Dans son sens commun, l’expression s’entend comme une invitation à faire primer l’intérêt de l’enfant, à lui accorder, en raison de sa plus grande vulnérabilité, une protection particulière. Mais lorsque les enfants sont étrangers, le sens commun n’a hélas plus cours. « Les enfants d’abord » ne fait plus qu’exprimer un constat amer et douloureux : les enfants sont les premiers touchés, sinon les premiers visés par les mesures qui, sous couvert de lutter contre l’immigration clandestine, ont pour effet ou pour objet de rendre toujours plus précaire la condition des étrangers, adultes et enfants confondus. Ils sont victimes, au même titre que leurs parents, d’une politique toute entière fondée sur la dissuasion, la répression, la suspicion, la menace.

Même si on laisse de côté les discriminations et les vexations dont sont quotidiennement victimes les jeunes issus de l’immigration, qu’ils aient ou non la nationalité française, pour s’en tenir aux seuls effets des lois et de leur application, le constat est accablant. Car ce sont bien les droits des enfants qui, directement ou par ricochet, sont remis en cause.

Peut-on contester que les enfants sont les premiers visés par la loi qui, lorsqu’ils sont nés en France, leur enjoint de manifester leur volonté de devenir français et leur ferme les portes de la nationalité française s’ils ont commis certains délits ?

Peut-on contester que les enfants sont les premiers visés par la disposition de la loi Pasqua qui a supprimé la double garantie qu’avaient les jeunes entrés en France avant l’âge de dix ans d’obtenir à dix-huit ans une carte de résident et de ne pouvoir être expulsés ?

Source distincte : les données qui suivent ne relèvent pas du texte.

(** The key a field is written under. *)
Definition wire_name (CamelToSnake : string -> string) (f : StructField) : string :=
  if String.eqb (json_name f) "" then CamelToSnake (Name f) else json_name f.

(** A field the serializer writes: it passes that check, is not suppressed,
    and is not both omit-on-empty and empty. *)
Definition emitted (ctx : RequestContext) (f : StructField) (v : RValue) : bool :=
  readable ctx f && negb (suppressed f) && negb (omitempty f && isEmpty v).

(** Every field of a Go struct type has a name; an embedded field is named
    after its type. *)
Definition named (ty : StructType) : bool :=
  forallb (fun f => negb (String.eqb (Name f) "")) (Fields ty).

(** What the map [m] holds after [safeSerializeStruct] has gone through
    the first [i] fields of [src], starting from the map [out0]: an entry
    of [m] was in [out0] or is the serialization of an emitted field under
    its wire name; every emitted field was serialized and has an entry;
    and every key of [out0] has an entry. *)
Definition emits_invariant (CamelToSnake : string -> string) (fuel : nat)
    (ctx : RequestContext) (src : RValue) (ty : StructType)
    (out0 : gmap string Wire) (i : nat) (m : gmap string Wire) : Prop :=
  (forall k x, m !! k = Some x ->
     out0 !! k = Some x
     \/ exists j f fv, j < i /\ Fields ty !! j = Some f /\ Field src j = Return fv
          /\ emitted ctx f fv = true /\ wire_name CamelToSnake f = k
          /\ safeSerialize CamelToSnake fuel ctx fv = Return (x, nil))
  /\ (forall j f fv, j < i -> Fields ty !! j = Some f -> Field src j = Return fv ->
        emitted ctx f fv = true ->
        is_Some (m !! wire_name CamelToSnake f)
        /\ exists x, safeSerialize CamelToSnake fuel ctx fv = Return (x, nil))
  /\ (forall k, is_Some (out0 !! k) -> is_Some (m !! k)).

Et lorsqu’on met de nouvelles entraves au regroupement familial, n’est-ce pas tout autant le droit des enfants – le droit de vivre avec ses deux parents – qui est bafoué, autant que celui des parents ? Lorsqu’on fait pression sur l’étranger établi en France, en le menaçant de lui retirer son titre de séjour, pour qu’il fasse repartir les membres de sa famille qui n’ont pas respecté la procédure du regroupement familial, n’est-ce pas, toujours, ce droit de l’enfant qui est violé ? Lorsque la loi interdit à un père ou une mère séparé de son conjoint de faire venir son enfant en France parce que l’autre parent est resté au pays et peut s’en occuper, n’est-ce pas encore le droit de l’enfant à conserver des relations avec ses deux parents qui est en cause ?

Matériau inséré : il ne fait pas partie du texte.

Definition route_update : Route :=
  {| method := PUT; path := "/update"; json_body := true;
     config := {|
       api_type := "update";
       requiredParams := [p "clientId" (from_one query) t_string;
                          p "data" (from_one body) t_object];
       optionalParams := [p "uuid" (from_one query) t_string;
                          p "selected" (from_one query) t_boolean;
                          p "actor" (from_one query) t_boolean];
       validateParams := None |} |}.

Definition route_delete : Route :=
  {| method := DELETE; path := "/delete"; json_body := false;
     config := {|
       api_type := "delete";
       requiredParams := [p "clientId" (from_one query) t_string];
       optionalParams := [p "uuid" (from_one query) t_string;
                          p "selected" (from_one query) t_boolean];
       validateParams := None |} |}.

Definition route_give : Route :=
  {| method := POST; path := "/give"; json_body := true;
     config := {|
       api_type := "give";
       requiredParams := [p "clientId" (from_array [body; query]) t_string];
       optionalParams := [p "fromUuid" (from_one body) t_string;
                          p "toUuid" (from_one body) t_string;
                          p "selected" (from_one body) t_boolean;
                          p "itemUuid" (from_one body) t_string;
                          p "itemName" (from_one body) t_string;
                          p "quantity" (from_one body) t_number];
       validateParams := None |} |}.

Definition route_remove : Route :=
  {| method := POST; path := "/remove"; json_body := true;
     config := {|
       api_type := "remove";
       requiredParams := [p "clientId" (from_array [body; query]) t_string];
       optionalParams := [p "actorUuid" (from_one body) t_string;
                          p "selected" (from_one body) t_boolean;
                          p "itemUuid" (from_one body) t_string;
                          p "itemName" (from_one body) t_string;
                          p "quantity" (from_one body) t_number];
       validateParams := None |} |}.

Definition route_decrease : Route :=
  {| method := POST; path := "/decrease"; json_body := true;
     config := {|
       api_type := "decrease";
       requiredParams := [p "clientId" (from_one query) t_string;
                          p "attribute" (from_one body) t_string;
                          p "amount" (from_one body) t_number];
       optionalParams := [p "uuid" (from_one query) t_string;
                          p "selected" (from_one query) t_boolean];
       validateParams := None |} |}.

Definition route_increase : Route :=
  {| method := POST; path := "/increase"; json_body := true;
     config := {|
       api_type := "increase";
       requiredParams := [p "clientId" (from_one query) t_string;
                          p "attribute" (from_one body) t_string;
                          p "amount" (from_one body) t_number];
       optionalParams := [p "uuid" (from_one query) t_string;
                          p "selected" (from_one query) t_boolean];
       validateParams := None |} |}.

Definition route_kill : Route :=
  {| method := POST; path := "/kill"; json_body := true;
     config := {|
       api_type := "kill";
       requiredParams := [p "clientId" (from_one query) t_string];
       optionalParams := [p "uuid" (from_one query) t_string;
                          p "selected" (from_one query) t_boolean];
       validateParams := None |} |}.

(** The router, in the order of registration. *)
Definition entityRouter : list Route :=
  [route_get; route_create; route_update; route_delete; route_give;
   route_remove; route_decrease; route_increase; route_kill].

End Router.

(** The declaration of a parameter in a route, required ones first. *)
Definition find_param (n : string) (c : ApiConfig) : option ParamSpec :=
  List.find (fun s => bool_decide (name s = n)) (requiredParams c ++ optionalParams c).

Definition is_required (n : string) (c : ApiConfig) : bool :=
  existsb (fun s => bool_decide (name s = n)) (requiredParams c).

(** The sources from which a route accepts the parameter [n]. *)
Definition accepted_from (n : string) (r : Route) : option (list Source) :=
  (fun s => sources (from s)) <$> find_param n (config r).

End EntityRoutes.


(** ** The dispatcher *)

Module Dispatcher.
Import Eff EntityRoutes.

(** An HTTP request after the middleware: decoded query parameters and
    the decoded JSON body's fields. *)
Record Request := {
  req_query : list (string * JSValue);
  req_body : list (string * JSValue);
}.

Record Response := {
  status : Z;
  payload : JSValue;
}.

Lorsqu’on refuse de verser les allocations familiales ou le complément du RMI au titre des enfants entrés hors regroupement familial, n’est-ce pas le droit de l’enfant de vivre dans des conditions décentes que l’on nie ? De même qu’on lui dénie le droit à la santé lorsque ses parents, en situation irrégulière, n’ont plus accès à la sécurité sociale. Et à quoi peut servir de proclamer le droit à l’instruction, à quoi servent les directives – pour une fois claires et précises – du ministère de l’Éducation nationale insistant sur l’obligation d’inscrire les enfants à l’école quelle que soit la situation de leurs parents si ceux-ci n’osent accomplir les formalités nécessaires de peur d’être dénoncés ?

Et puis il y a, planant en permanence au-dessus de la tête de l’enfant, la menace d’être contraint à partir ou celle, non moins angoissante, d’être séparé de ses parents. Certes, les enfants sont et demeurent protégés contre toute mesure d’éloignement. Mais cette immunité cesse à dix-huit ans. Et même avant cet âge, s’ils sont entrés hors regroupement familial, ils sont en quelque sorte assignés à résidence : car s’ils commettent l’imprudence de sortir de France, ils risquent fort, à leur retour, d’être bloqués à la frontière puisque, au regard de la loi et aux yeux de l’administration, ils n’ont aucun droit à revenir en France même si toute leur famille y réside.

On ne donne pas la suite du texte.